Analysts pointed out that this churn rate is within the normal range that the company has recorded for the first quarter in the past few years. And, the telecoms giant is encouraging customers to buy devices online.
Meanwhile, VerizonMedia has suffered immensely due to COVID-19 with massive cutbacks in advertising rates. VerizonMedia’s revenues declined 4% to $1.7 billion in the first quarter
Verizon followed AT&T’s footsteps and withdrew its revenue guidance for the full year. The company also cut its full-year earnings forecast. Verizon now projects adjusted earnings growth between -2% and +2%, down from its earlier projection of 2% to 4% growth.
In a bid to encourage activity, Verizon is now providing additional high-speed data of 15GB, while waiving off activation and late fees.
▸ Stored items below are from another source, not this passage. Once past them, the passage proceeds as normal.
(** X20.  An execution notifies the task store exactly twice, in this
    order: that the task runs, then its end -- [completed] with the result
    when the result is a true value and without it otherwise, or [failed]
    with the message of the exception, which is never empty. *)
Theorem process_task_notifies (w : World) (task_id : string)
    (task_data : TaskData) (m : Manager) :
  backend_puts (process_task w task_id task_data m).2
  = (backend_puts m
    ++ [(task_id, [("status", VStr "running")]);
        (task_id,
         match _process_with_llm w (process_task_begin task_id task_data m)
                 (tool_type task_data) (parameters task_data) with
         | inr v =>
             if truthy v
             then [("status", VStr "completed"); ("result", v)]
             else [("status", VStr "completed")]
         | inl e =>
             [("status", VStr "failed"); ("error_message", VStr (msg e))]
         end)])%list.
Proof.
  unfold process_task, process_task_finish.
  destruct (_process_with_llm _ _ _ _) as [e|v] eqn:P.
  - unfold process_task_failed. cbn [snd].
    rewrite puts_update_backend. cbn [truthy backend_puts with_tasks].
    rewrite (ToolsFacts.process_with_llm_error_message _ _ _ _ _ P).
    unfold process_task_begin. rewrite puts_update_backend. simpl.
    by rewrite <- app_assoc.
  - rewrite begin_has_record. cbn [snd].
    rewrite puts_update_backend. cbn [truthy backend_puts with_tasks].
    unfold process_task_begin. rewrite puts_update_backend. simpl.
    rewrite <- app_assoc. by destruct (truthy v).
Qed.

(** X21.  An execution touches the record of its own task and the log of
    notifications, and nothing else of the manager: the records of the
    other tasks, the service registry and the whole LLM state are what
    they were. *)
Theorem process_task_frame (w : World) (task_id : string)
    (task_data : TaskData) (m : Manager) :
  let m' := (process_task w task_id task_data m).2 in
  (forall other, other <> task_id -> tasks m' !! other = tasks m !! other)
  /\ running m' = running m
  /\ mcp_clients m' = mcp_clients m
  /\ llm_clients m' = llm_clients m
  /\ llm_config m' = llm_config m
  /\ current_provider m' = current_provider m
  /\ llm_status m' = llm_status m.
Proof.
  intros m'. subst m'. split.
  - intros other Hne. unfold process_task.
    by rewrite TasksFacts.tasks_finish, lookup_alter_ne,
      TasksFacts.tasks_begin, lookup_insert_ne.
  - unfold process_task, process_task_finish, process_task_failed,
      _update_backend_task.
    by repeat case_match.
Qed.

Lemma process_task_frame_witness :
  tasks (process_task (authoring compile_ok) "t2" text_task finished).2
    !! "t1"
  = tasks finished !! "t1".
Proof.
  refine (proj1 (process_task_frame (authoring compile_ok) "t2" text_task
                   finished) "t1" _).
  discriminate.
Defined.

(** X22.  The answer of an execution, and what a status query returns
    afterwards, agree with the outcome of the dispatcher: on a result, a
    success answer that carries it and a [completed] record with the
    result and no error; on an exception, an error answer with its message
    and a [failed] record with the message and no result.  The record
    keeps the submitted mapping, whole, in both cases. *)
Theorem execution_answer_and_record (w : World) (task_id : string)
    (task_data : TaskData) (m : Manager) :
  let done := process_task w task_id task_data m in
  let data_value := VDict (task_info task_data) in
  match _process_with_llm w (process_task_begin task_id task_data m)
          (tool_type task_data) (parameters task_data) with
  | inr v =>
      done.1 = VDict [("status", VStr "success");
                      ("message", VStr "任务处理完成");
                      ("result", v)]
      /\ get_task_status task_id done.2
         = VDict [("status", VStr "completed"); ("data", data_value);
                  ("result", v); ("error", VNone)]
  | inl e =>
      done.1 = VDict [("status", VStr "error");
                      ("message", VStr ("任务处理失败: " +:+ msg e))]
      /\ get_task_status task_id done.2
         = VDict [("status", VStr "failed"); ("data", data_value);
                  ("result", VNone); ("error", VStr (msg e))]
  end.
Proof.
  intros done data_value. subst done data_value.
  unfold get_task_status. rewrite TasksFacts.process_task_record.
  unfold process_task, process_task_finish.
  destruct (_process_with_llm _ _ _ _) as [e|v]; [done|].
  by rewrite begin_has_record.
Qed.

(** X23.  A cancellation of a task that is in the map answers with
    success, notifies the task store once, with the status [cancelled]
    and nothing else, and a status query then returns the record with
    that status: the submitted mapping, the result and the error are
    what they were. *)
Theorem cancel_notifies (m : Manager) (task_id : string) (r : TaskRecord) :
  tasks m !! task_id = Some r ->
  (cancel_task task_id m).1
  = VDict [("status", VStr "success"); ("message", VStr "任务已取消")]
  /\ backend_puts (cancel_task task_id m).2
     = (backend_puts m ++ [(task_id, [("status", VStr "cancelled")])])%list
  /\ get_task_status task_id (cancel_task task_id m).2
     = VDict [("status", VStr "cancelled");
              ("data", VDict (task_info (data r)));
              ("result", result r);
              ("error", error r)].
Proof.
  intros Hr. unfold get_task_status.
  rewrite TasksFacts.tasks_cancel, lookup_alter_eq, Hr.
  unfold cancel_task. rewrite Hr. cbn [fst snd].
  by rewrite puts_update_backend.
Qed.

Lemma cancel_notifies_witness :
  backend_puts (cancel_task "t1" finished).2
  = (backend_puts finished ++ [("t1", [("status", VStr "cancelled")])])%list
  /\ get_task_status "t1" (cancel_task "t1" finished).2
     = VDict [("status", VStr "cancelled");
              ("data", VDict (task_info text_task));
              ("result", talk);
              ("error", VNone)].
Proof.
  refine (proj2 (cancel_notifies finished "t1"
            {| status := "completed"; data := text_task;
               result := talk; error := VNone |} _)).
  by vm_compute.
Defined.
The company is also offered unlimited calling minutes to subscribers with older plans.
Verizon announced the acquisition of Zoom’s rival BlueJeans, as lockdowns have forced people to work from home during the pandemic.
At a time when most companies are scrapping their dividends, Verizon offers a healthy dividend yield of 4.2%.
How the shares have performed so far: Shares of Verizon lost 0.6% on Friday. The stock has surged 16% over the past month.
What to watch: Despite various coronavirus-related disruptions, the US-based wireless company plans to roll out its next-gen 5G wireless technology and improve its current 4G network. Investors look forward to a rise in subscriber numbers over the coming months.